**ABOUT THIS EXERCISE**
Taking the line with "#[export] Instance eta_CatState" as the first and the line with "Definition get_document_hash (tenant_id" as the last, set down exactly every line in that range from the entries below, and no more.

□ □ □ □ □ □ □

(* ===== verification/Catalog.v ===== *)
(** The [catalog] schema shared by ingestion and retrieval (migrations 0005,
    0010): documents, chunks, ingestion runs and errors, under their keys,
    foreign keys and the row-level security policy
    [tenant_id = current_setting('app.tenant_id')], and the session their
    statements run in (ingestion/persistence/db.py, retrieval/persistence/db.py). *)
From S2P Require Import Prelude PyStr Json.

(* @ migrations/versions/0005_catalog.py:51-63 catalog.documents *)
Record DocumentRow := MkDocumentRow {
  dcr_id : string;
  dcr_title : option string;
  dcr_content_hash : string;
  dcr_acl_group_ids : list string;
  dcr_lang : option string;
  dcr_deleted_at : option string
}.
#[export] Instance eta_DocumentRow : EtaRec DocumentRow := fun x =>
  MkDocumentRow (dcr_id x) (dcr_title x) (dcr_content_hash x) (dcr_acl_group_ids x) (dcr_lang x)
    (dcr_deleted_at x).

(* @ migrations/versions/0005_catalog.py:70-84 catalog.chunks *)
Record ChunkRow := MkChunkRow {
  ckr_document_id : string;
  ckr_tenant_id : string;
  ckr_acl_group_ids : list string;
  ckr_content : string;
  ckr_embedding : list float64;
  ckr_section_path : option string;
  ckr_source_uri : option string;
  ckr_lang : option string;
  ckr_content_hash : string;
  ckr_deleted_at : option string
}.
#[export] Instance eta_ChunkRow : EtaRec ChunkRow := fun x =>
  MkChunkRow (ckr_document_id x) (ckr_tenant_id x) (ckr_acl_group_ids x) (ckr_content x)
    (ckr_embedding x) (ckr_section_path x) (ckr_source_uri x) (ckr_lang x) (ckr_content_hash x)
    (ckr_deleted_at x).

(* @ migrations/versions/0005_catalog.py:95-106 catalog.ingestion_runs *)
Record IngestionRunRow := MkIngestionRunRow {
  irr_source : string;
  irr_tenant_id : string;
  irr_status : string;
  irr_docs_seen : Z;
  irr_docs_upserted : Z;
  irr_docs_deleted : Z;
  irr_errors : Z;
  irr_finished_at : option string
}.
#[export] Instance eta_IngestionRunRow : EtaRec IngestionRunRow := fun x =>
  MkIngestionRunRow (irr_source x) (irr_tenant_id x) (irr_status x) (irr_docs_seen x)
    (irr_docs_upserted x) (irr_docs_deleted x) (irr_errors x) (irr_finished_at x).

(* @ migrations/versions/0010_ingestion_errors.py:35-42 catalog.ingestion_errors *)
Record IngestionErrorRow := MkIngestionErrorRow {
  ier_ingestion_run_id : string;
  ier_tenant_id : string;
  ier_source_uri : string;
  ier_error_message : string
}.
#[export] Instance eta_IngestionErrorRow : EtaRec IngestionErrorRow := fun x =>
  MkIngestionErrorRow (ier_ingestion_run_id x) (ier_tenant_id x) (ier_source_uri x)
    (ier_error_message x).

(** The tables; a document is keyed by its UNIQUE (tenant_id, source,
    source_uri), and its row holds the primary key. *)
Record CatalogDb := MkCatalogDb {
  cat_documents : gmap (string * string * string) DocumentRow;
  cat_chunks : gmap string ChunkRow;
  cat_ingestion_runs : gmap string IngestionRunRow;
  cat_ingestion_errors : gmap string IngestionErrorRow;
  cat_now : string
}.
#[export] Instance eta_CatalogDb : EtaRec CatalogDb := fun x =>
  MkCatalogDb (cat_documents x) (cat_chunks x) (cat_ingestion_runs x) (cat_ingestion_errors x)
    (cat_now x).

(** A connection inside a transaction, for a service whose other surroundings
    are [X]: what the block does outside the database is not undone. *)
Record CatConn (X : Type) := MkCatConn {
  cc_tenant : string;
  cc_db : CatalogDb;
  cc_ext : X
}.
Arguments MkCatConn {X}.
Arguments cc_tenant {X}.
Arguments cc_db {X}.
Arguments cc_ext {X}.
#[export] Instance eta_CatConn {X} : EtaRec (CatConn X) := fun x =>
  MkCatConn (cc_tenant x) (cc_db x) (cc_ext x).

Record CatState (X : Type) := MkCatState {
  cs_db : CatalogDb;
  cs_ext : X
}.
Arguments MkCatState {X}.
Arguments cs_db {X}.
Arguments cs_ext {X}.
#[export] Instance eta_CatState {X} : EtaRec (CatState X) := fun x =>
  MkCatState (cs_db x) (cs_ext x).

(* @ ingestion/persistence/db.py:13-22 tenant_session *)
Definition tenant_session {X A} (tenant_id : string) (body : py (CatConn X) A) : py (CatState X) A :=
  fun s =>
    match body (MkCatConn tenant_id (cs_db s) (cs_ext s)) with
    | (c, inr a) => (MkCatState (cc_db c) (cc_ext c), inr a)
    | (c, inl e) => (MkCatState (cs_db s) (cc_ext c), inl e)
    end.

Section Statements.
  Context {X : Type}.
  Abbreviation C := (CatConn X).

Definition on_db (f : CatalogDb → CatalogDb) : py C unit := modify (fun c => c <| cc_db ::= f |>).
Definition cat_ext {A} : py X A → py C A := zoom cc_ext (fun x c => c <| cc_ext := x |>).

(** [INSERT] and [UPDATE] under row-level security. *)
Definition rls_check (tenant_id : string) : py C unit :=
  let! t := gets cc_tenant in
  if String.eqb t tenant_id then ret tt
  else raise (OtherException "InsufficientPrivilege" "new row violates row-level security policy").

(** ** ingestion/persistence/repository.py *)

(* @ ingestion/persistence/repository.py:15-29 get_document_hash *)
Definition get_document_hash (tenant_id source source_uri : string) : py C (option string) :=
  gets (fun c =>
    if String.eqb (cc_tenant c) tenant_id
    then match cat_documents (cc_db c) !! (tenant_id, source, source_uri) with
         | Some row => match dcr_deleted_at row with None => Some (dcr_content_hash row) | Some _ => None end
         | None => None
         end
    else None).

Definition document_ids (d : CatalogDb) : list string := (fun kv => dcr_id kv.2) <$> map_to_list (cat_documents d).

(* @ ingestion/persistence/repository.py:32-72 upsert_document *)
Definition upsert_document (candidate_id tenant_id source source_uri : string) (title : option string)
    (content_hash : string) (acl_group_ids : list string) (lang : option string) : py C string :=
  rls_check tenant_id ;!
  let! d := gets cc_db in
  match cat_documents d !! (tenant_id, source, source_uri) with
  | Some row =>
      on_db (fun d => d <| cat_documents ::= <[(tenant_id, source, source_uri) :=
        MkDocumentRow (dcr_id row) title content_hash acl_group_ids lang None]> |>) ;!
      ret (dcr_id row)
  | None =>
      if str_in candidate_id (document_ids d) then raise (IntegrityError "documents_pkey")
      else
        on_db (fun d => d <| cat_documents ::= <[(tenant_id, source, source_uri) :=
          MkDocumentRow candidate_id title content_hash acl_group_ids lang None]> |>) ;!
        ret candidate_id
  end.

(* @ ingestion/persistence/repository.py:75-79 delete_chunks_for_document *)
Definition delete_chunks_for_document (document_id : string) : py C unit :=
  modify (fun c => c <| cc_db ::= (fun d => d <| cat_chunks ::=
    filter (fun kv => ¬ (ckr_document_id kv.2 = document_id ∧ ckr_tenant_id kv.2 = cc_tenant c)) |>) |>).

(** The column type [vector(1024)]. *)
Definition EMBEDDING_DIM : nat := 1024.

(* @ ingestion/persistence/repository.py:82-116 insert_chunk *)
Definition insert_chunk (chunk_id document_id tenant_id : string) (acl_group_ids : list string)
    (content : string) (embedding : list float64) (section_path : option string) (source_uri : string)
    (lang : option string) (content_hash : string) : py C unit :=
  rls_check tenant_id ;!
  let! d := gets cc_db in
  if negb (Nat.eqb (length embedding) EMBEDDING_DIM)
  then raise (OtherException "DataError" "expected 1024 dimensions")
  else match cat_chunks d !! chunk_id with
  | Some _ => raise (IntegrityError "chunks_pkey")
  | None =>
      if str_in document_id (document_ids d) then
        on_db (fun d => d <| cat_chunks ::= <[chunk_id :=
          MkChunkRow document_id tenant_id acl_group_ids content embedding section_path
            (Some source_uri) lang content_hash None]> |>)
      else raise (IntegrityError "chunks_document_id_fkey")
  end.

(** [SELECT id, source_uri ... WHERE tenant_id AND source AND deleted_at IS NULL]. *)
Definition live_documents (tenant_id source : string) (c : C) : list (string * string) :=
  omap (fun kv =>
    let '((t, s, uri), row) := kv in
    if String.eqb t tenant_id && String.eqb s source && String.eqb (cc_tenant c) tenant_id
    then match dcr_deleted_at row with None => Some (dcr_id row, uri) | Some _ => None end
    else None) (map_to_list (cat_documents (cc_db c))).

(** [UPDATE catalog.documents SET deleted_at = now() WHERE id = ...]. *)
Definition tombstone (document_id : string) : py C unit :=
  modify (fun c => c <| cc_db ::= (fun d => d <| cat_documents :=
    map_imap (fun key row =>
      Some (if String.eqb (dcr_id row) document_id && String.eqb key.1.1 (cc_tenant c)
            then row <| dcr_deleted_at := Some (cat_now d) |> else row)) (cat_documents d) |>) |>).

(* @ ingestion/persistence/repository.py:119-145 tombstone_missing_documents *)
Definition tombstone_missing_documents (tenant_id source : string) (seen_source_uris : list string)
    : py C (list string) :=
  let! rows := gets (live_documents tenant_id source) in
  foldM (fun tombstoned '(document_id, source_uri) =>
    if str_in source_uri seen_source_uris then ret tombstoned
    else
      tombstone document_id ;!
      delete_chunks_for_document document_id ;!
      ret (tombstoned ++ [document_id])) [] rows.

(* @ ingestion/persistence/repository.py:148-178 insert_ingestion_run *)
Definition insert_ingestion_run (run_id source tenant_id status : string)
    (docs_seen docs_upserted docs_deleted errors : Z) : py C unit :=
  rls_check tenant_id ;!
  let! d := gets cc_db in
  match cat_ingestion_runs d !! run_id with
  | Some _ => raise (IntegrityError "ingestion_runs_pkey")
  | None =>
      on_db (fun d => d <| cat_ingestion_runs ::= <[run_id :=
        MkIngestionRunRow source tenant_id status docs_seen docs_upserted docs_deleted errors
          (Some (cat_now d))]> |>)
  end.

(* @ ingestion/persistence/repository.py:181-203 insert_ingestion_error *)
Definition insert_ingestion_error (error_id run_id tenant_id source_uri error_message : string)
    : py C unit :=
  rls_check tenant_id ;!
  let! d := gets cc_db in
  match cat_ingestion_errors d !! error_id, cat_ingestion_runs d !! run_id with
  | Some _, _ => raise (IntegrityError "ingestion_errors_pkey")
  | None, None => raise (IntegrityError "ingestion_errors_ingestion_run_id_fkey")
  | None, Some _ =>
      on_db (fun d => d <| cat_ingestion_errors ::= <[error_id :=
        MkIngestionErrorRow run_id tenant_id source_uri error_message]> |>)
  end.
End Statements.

□ □ □ □ □ □ □

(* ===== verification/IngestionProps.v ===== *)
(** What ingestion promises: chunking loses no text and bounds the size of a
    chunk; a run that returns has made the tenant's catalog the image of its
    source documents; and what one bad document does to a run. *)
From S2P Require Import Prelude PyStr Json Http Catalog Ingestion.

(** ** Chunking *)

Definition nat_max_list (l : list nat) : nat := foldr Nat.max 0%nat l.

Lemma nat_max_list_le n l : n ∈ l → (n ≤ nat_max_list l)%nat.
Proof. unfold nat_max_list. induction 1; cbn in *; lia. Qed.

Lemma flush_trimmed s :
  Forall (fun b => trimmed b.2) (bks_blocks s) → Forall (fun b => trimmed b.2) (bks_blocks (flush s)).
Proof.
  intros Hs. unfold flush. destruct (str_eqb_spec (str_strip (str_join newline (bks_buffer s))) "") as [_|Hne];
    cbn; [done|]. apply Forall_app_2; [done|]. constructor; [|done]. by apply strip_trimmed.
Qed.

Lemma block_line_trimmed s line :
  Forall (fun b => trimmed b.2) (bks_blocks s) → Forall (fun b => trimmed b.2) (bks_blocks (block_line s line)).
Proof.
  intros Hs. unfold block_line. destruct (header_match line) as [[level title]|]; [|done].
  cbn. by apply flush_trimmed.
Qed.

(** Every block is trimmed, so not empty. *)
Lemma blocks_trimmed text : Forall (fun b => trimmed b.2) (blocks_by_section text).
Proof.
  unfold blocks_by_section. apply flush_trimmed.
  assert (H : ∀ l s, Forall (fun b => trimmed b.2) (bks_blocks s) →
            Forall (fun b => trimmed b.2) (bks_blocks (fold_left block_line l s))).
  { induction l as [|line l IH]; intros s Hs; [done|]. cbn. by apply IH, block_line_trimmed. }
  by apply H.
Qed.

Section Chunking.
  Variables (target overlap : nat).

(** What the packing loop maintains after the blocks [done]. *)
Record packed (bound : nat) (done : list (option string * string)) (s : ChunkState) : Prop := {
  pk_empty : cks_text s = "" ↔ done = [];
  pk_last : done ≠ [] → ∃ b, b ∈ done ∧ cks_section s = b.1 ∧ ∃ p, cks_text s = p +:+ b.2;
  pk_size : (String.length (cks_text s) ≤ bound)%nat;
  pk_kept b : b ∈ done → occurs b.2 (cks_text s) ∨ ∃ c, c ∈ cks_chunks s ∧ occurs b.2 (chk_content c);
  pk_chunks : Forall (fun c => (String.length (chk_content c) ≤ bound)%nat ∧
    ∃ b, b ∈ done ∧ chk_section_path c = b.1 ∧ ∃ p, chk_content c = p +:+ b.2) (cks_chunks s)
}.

□ □ □ □ □ □ □

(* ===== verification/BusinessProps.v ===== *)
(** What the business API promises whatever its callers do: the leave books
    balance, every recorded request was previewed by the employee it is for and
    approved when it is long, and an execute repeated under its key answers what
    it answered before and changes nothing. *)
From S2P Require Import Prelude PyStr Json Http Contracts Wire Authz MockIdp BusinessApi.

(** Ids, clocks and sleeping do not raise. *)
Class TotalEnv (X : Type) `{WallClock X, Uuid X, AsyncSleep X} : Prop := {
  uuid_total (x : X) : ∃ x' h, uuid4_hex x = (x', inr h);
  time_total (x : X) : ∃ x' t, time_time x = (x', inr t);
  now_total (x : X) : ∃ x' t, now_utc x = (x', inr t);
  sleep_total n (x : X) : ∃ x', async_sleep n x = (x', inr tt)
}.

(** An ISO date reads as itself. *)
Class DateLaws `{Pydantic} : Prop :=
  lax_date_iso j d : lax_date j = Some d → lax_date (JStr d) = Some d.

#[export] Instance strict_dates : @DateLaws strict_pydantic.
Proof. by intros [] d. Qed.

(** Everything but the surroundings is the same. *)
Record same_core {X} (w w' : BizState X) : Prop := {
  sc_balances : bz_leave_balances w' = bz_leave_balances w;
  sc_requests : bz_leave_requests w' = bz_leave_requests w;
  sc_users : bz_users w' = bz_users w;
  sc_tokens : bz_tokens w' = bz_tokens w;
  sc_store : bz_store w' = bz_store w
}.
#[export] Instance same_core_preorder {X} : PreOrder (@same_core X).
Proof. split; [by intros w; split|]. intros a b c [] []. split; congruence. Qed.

□ □ □ □ □ □ □

**RESULT**
#[export] Instance eta_CatState {X} : EtaRec (CatState X) := fun x =>
  MkCatState (cs_db x) (cs_ext x).

(* @ ingestion/persistence/db.py:13-22 tenant_session *)
Definition tenant_session {X A} (tenant_id : string) (body : py (CatConn X) A) : py (CatState X) A :=
  fun s =>
    match body (MkCatConn tenant_id (cs_db s) (cs_ext s)) with
    | (c, inr a) => (MkCatState (cc_db c) (cc_ext c), inr a)
    | (c, inl e) => (MkCatState (cs_db s) (cc_ext c), inl e)
    end.

Section Statements.
  Context {X : Type}.
  Abbreviation C := (CatConn X).

Definition on_db (f : CatalogDb → CatalogDb) : py C unit := modify (fun c => c <| cc_db ::= f |>).
Definition cat_ext {A} : py X A → py C A := zoom cc_ext (fun x c => c <| cc_ext := x |>).

(** [INSERT] and [UPDATE] under row-level security. *)
Definition rls_check (tenant_id : string) : py C unit :=
  let! t := gets cc_tenant in
  if String.eqb t tenant_id then ret tt
  else raise (OtherException "InsufficientPrivilege" "new row violates row-level security policy").

(** ** ingestion/persistence/repository.py *)

(* @ ingestion/persistence/repository.py:15-29 get_document_hash *)
Definition get_document_hash (tenant_id source source_uri : string) : py C (option string) :=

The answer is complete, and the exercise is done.